### What is needed
Exactly reproduce the lines from the top of the entries below through the line containing "config ← metrics_load_from_env;", with both ends included.

Segment Start: Data

(* ===== verification/PbsService.v ===== *)
(** * Starting the PBS service

    Models [PbsService::run] of [crates/pbs/src/service.rs] with its check of the service's own
    status, [main] of [bin/pbs.rs], and the metrics server ([crates/metrics/src/provider.rs])
    that every service starts beside its own. *)

From stdpp Require Import pretty.
From S2P Require Import Prelude Bytes Text Chain Signature PbsTypes Http Relay Futures PbsConfig PbsState.
From S2P Require Import GetHeader SubmitBlock RegisterValidator SignerConfig Config Logging PbsRoutes.

(** ** The metrics server *)

(** the [Registry] is what gathering and encoding it gives *)
Record MetricsProvider := {
  mp_network : Chain;
  mp_server_port : Z;
  mp_registry : Result string bytes;
}.
Definition metrics_provider_new (network : Chain) (port : Z) (registry : Result string bytes)
    : MetricsProvider :=
  {| mp_network := network; mp_server_port := port; mp_registry := registry |}.
Definition from_registry {CE : ConfigEnv} (network : Chain) (registry : Result string bytes)
    : Result Report (option MetricsProvider) :=
  config ← metrics_load_from_env;
  Ok (option_map (λ port, metrics_provider_new network port registry) config).
(** [load_and_run]: the provider whose server is spawned, if one is configured *)
Definition load_and_run {CE : ConfigEnv} (network : Chain) (registry : Result string bytes)
    : Result Report (option MetricsProvider) :=
  from_registry network registry.

Inductive MetricsBody : Type := MetricsText (b : bytes) | MetricsEmpty.
Definition handle_metrics (registry : Result string bytes) : Z * MetricsBody :=
  match registry with
  | Ok buffer => (STATUS_OK, MetricsText buffer)
  | Err _ => (INTERNAL_SERVER_ERROR, MetricsEmpty)
  end.
(** the router of [run], where [bind] opens the port *)
Definition metrics_serve (self : MetricsProvider) (method : Method) (path : string) : option (Z * MetricsBody) :=
  match method with
  | GET => if String.eqb path "/metrics" then Some (handle_metrics (mp_registry self))
           else if String.eqb path "/status" then Some (STATUS_OK, MetricsEmpty)
           else None
  | _ => None
  end.

(** ** [PbsService::run] *)

Section Service.
Context {UL : UrlLib} {S : Type}.

(** what the start meets: whether the address can be bound, whether the request for its own
    status gets through, with which headers *)
Record StartEnv := {
  sn_bind : SocketAddr → Result Report ();
  sn_connect : Url → Result Report ();
  sn_headers : gmap string HeaderValue;
}.

(** a service that refused to start, or one that serves and has answered its own request *)
Inductive Start : Type :=
| Refused (e : Report)
| Serving (sv : Server S).

Definition socket_text (a : SocketAddr) : string := sa_ip a +:+ ":" +:+ pretty (sa_port a).
Definition status_url (a : SocketAddr) : string :=
  "http://" +:+ socket_text a +:+ BUILDER_V1_API_PATH +:+ GET_STATUS_PATH.

(** [sv] is the server when its own request arrives: it accepts others from the moment it is
    bound.  [None]: the request is not answered, and the start waits for it. *)
Definition pbs_service_run {Api : BuilderApi S} (env : StartEnv) (state : PbsState S) (sv : Server S)
    : option Start :=
  let addr := endpoint (config state) in
  match (_ ← sn_bind env addr; url ← map_err Message (url_parse (status_url addr)); sn_connect env url) with
  | Err e => Some (Refused e)
  | Ok _ =>
      let f := {| if_request := QGetStatus; if_headers := sn_headers env; if_snapshot := sv_state sv |} in
      match handle QGetStatus (sn_headers env) (sv_state sv) with
      | None => None
      | Some Panics => Some (Refused (Message "connection closed before message completed"))
      | Some (Returns (t, _)) =>
          let status := into_response (outcome t) in
          if is_success (an_status status) then
            Some (Serving {| sv_state := sv_state sv; sv_pending := sv_pending sv;
                             sv_answers := (f, status) :: sv_answers sv |})
          else Some (Refused (Message "PBS server failed to start. Are the relays properly configured?"))
      end
  end.
End Service.

(** [main] of [bin/pbs.rs]: the metrics server that is spawned and the state the service is
    started with *)
Definition pbs_main {CE : ConfigEnv} {CP : ConfigParsers} {CT : ConfigToml} {SR : SpecReader}
    {UL : UrlLib} {HL : HeaderLib} {HO : HashOrder string} {HOk : HashOrder bytes} {CL : CaseLib} {LL : LogLib}
    (ssv_fuel : nat) (registry : Result string bytes) : Call (Result Report (option MetricsProvider * PbsState ())) :=
  match logs_from_env_config with
  | Err e => Returns (Err e)
  | Ok logs =>
      call_bind (initialize_tracing_log PBS_MODULE_NAME logs) (λ _,
      Returns (pbs_config ← load_pbs_config ssv_fuel;
               metrics ← load_and_run (chain pbs_config) registry;
               let state := pbs_state_new pbs_config in
               Ok (metrics, state)))
  end.

(** ** A start is a run of the server *)

Section StartTheorems.
Context {CE : ConfigEnv} {CP : ConfigParsers} {CT : ConfigToml} {SR : SpecReader}.
Context {UL : UrlLib} {HL : HeaderLib} {HC : HeaderCorrect} {HO : HashOrder string} {HOk : HashOrder bytes}.
Context {TH : TreeHashLib} {BL : BlsLib} {HJ : HeaderJson}.
Context {MH : TreeHash ExecutionPayloadHeaderMessageElectra} {SJ : SubmitJson}.
Context {FL : FuturesLib} {FC : FuturesCorrect} {CL : CaseLib} {LL : LogLib}.

(** some relay of the state answers its status request with a success code *)
Definition some_relay_up {S} (env : ApiEnv) (hs : gmap string HeaderValue) (state : PbsState S) : Prop :=
  ∃ i relay url ua res, state_all_relays state !! i = Some relay ∧ get_status_url relay = Ok url ∧
    get_user_agent_with_version hs = Ok ua ∧
    ap_status env i (status_request url {[ USER_AGENT := ua ]}) = Ok res ∧
    is_success (res_status res) = true.

(** The answer to a status request, on a state that loaded *)
Lemma status_answered {S} fuel ssv_fuel env hs (state : PbsState S) :
  servable state →
  ∃ t, handle (Api := default_builder_api fuel ssv_fuel env) QGetStatus hs state = Some (Returns (t, None)) ∧
    (is_success (an_status (into_response (outcome t))) = true ↔
     relay_check (pbs_config state) = false ∨ some_relay_up env hs state).
Proof.
  intros (Hall & _). cbn [handle]. unfold handle_get_status, api_get_status, default_builder_api.
  destruct (get_status_spec hs state (ap_status env) (ap_status_progress env)) as (Hoff & _ & Hon).
  destruct (relay_check (pbs_config state)) eqn:Hcheck.
  - destruct (Hon eq_refl Hall) as (t & ua & Hget & Hua & Hiff). rewrite Hget. cbn [after].
    destruct (outcome t) as [[]|e]; cbn [keep]; (eexists; split; [reflexivity|]); cbn; split; try done.
    + intros _. right. destruct (proj1 Hiff eq_refl) as (i & relay & url & res & H).
      exists i, relay, url, ua, res. naive_solver.
    + intros [|(i & relay & url & ua' & res & ? & ? & Hua' & ?)]; [done|].
      rewrite Hua in Hua'. injection Hua' as <-. discriminate (proj2 Hiff ltac:(naive_solver)).
  - rewrite (Hoff eq_refl). eexists. split; [reflexivity|]. cbn. split; [by left|done].
Qed.

(** C14: The PBS binary either refuses to start or runs a server.  Once its configuration has
    loaded and its address is bound and reachable, the check of its own status is answered; the
    start succeeds exactly when the relay check is off or some relay of the configuration then
    in force answers, and the server that goes on is one that the step relation of the server
    reaches from the loaded configuration. *)
Theorem pbs_start_checked fuel ssv_fuel registry metrics state senv env sv url :
  pbs_main ssv_fuel registry = Returns (Ok (metrics, state)) →
  rtc (server_step default_run) (server_start state) sv →
  (∀ i j, 0 ≤ ae_elapsed_ms (se_relay (ap_submit env) i) j) →
  sn_bind senv (endpoint (config state)) = Ok () →
  url_parse (status_url (endpoint (config state))) = Ok url → sn_connect senv url = Ok () →
  ∃ start, pbs_service_run (Api := default_builder_api fuel ssv_fuel env) senv state sv = Some start ∧
    ((∃ sv', start = Serving sv') ↔
     relay_check (pbs_config (sv_state sv)) = false ∨ some_relay_up env (sn_headers senv) (sv_state sv)) ∧
    ∀ sv', start = Serving sv' → rtc (server_step default_run) (server_start state) sv'.
Proof.
  intros Hmain Hsteps Hclock Hbind Hurl Hconn.
  assert (servable state) as Hst.
  { unfold pbs_main in Hmain. destruct logs_from_env_config as [logs|]; [|done].
    destruct (initialize_tracing_log _ _); [|done]. apply Returns_inj in Hmain.
    apply result_bind_ok in Hmain as (c & Hc & Hmain). apply result_bind_ok in Hmain as (_ & _ & [= _ <-]).
    destruct (load_pbs_config_relays _ _ Hc) as (? & ? & _). by pose proof (load_pbs_config_valid _ _ Hc). }
  destruct (server_inv_reachable _ _ _ default_run_promises _ _ Hst Hsteps) as ([Hnow _] & _).
  destruct (status_answered fuel ssv_fuel env (sn_headers senv) _ Hnow) as (t & Hh & Hiff).
  unfold pbs_service_run.
  assert ((_ ← sn_bind senv (endpoint (config state));
           url ← map_err Message (url_parse (status_url (endpoint (config state)))); sn_connect senv url) = Ok ())
    as -> by (rewrite Hbind; simpl; by rewrite Hurl).
  rewrite Hh.
  destruct (is_success _); eexists; (split; [reflexivity|]); split.
  - rewrite <- Hiff. split; [done|by eexists].
  - intros sv' [= <-].
    set (f := {| if_request := QGetStatus; if_headers := sn_headers senv; if_snapshot := sv_state sv |}).
    set (sv1 := {| sv_state := sv_state sv; sv_pending := f :: sv_pending sv; sv_answers := sv_answers sv |}).
    apply (rtc_r _ sv1); [apply (rtc_r _ sv); [exact Hsteps|apply StartRequest]|].
    apply (FinishRequest default_run sv1 (default_builder_api fuel ssv_fuel env) [] f (sv_pending sv) t None);
      [|reflexivity|exact Hh].
    by exists CE, CP, CT, SR, fuel, ssv_fuel, env.
  - rewrite <- Hiff. split; [by intros [sv' [=]]|done].
  - done.
Qed.
End StartTheorems.

(** ** Concrete starts: relays that answer, and relays that do not *)
Module StartSample.
Import ConfigSample.
#[local] Existing Instances file_env plain_parsers sample_toml no_spec_reader plain_urls plain_headers
  plain_headers_correct sha256_tree_hash toy_bls HeaderSample.header_json HeaderSample.message_tree_hash
  SubmitSample.json in_order in_order_correct ascii_case plain_logs.

Definition start_env : StartEnv := {| sn_bind _ := Ok (); sn_connect _ := Ok (); sn_headers := ∅ |}.
Definition relays_answer (code : Z) : ApiEnv := {|
  ap_header := HeaderSample.env; ap_submit := SubmitSample.env; ap_register := RegisterSample.env;
  ap_status _ _ := Ok {| res_status := code; res_content_length := None; res_chunks := [] |};
  ap_status_progress _ := 0%nat |}.
Definition starts (code : Z) : option bool :=
  match pbs_main 0 (Ok []) with
  | Returns (Ok (_, state)) =>
      match pbs_service_run (Api := default_builder_api 16 0 (relays_answer code)) start_env state
              (server_start state) with
      | Some (Serving _) => Some true
      | Some (Refused _) => Some false
      | None => None
      end
  | _ => None
  end.

Example starts_with_relays : starts 200 = Some true ∧ starts 503 = Some false.
Proof. split; vm_compute; reflexivity. Qed.

Lemma pbs_start_checked_witness :
  ∃ metrics state sv', pbs_main 0 (Ok []) = Returns (Ok (metrics, state)) ∧
    pbs_service_run (Api := default_builder_api 16 0 (relays_answer 200)) start_env state (server_start state)
    = Some (Serving sv') ∧ rtc (server_step default_run) (server_start state) sv'.
Proof.
  assert (starts 200 = Some true) as Hs by (vm_compute; reflexivity). unfold starts in Hs.
  destruct (pbs_main 0 (Ok [])) as [[[metrics state]|e]|] eqn:E; [|discriminate Hs..].
  destruct (pbs_start_checked 16 0 (Ok []) metrics state start_env (relays_answer 200) (server_start state)
    (status_url (endpoint (config state)))) as (start & Hrun & _ & Hreach);
    [exact E|apply rtc_refl|intros i j; cbn; lia|reflexivity|reflexivity|reflexivity|].
  rewrite Hrun in Hs. destruct start as [e|sv']; [discriminate Hs|].
  exists metrics, state, sv'. split; [reflexivity|]. split; [exact Hrun|apply Hreach; reflexivity].
Defined.

(** the metrics server answers its two routes *)
Example metrics_routes :
  metrics_serve {| mp_network := Mainnet; mp_server_port := 10000; mp_registry := Ok [x61] |} GET "/metrics"
  = Some (200, MetricsText [x61]) ∧
  metrics_serve {| mp_network := Mainnet; mp_server_port := 10000; mp_registry := Err "gather"%string |} GET "/metrics"
  = Some (500, MetricsEmpty).
Proof. split; reflexivity. Qed.
End StartSample.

Segment End: Data

### Answer section
(* ===== verification/PbsService.v ===== *)
(** * Starting the PBS service

    Models [PbsService::run] of [crates/pbs/src/service.rs] with its check of the service's own
    status, [main] of [bin/pbs.rs], and the metrics server ([crates/metrics/src/provider.rs])
    that every service starts beside its own. *)

From stdpp Require Import pretty.
From S2P Require Import Prelude Bytes Text Chain Signature PbsTypes Http Relay Futures PbsConfig PbsState.
From S2P Require Import GetHeader SubmitBlock RegisterValidator SignerConfig Config Logging PbsRoutes.

(** ** The metrics server *)

(** the [Registry] is what gathering and encoding it gives *)
Record MetricsProvider := {
  mp_network : Chain;
  mp_server_port : Z;
  mp_registry : Result string bytes;
}.
Definition metrics_provider_new (network : Chain) (port : Z) (registry : Result string bytes)
    : MetricsProvider :=
  {| mp_network := network; mp_server_port := port; mp_registry := registry |}.
Definition from_registry {CE : ConfigEnv} (network : Chain) (registry : Result string bytes)
    : Result Report (option MetricsProvider) :=
  config ← metrics_load_from_env;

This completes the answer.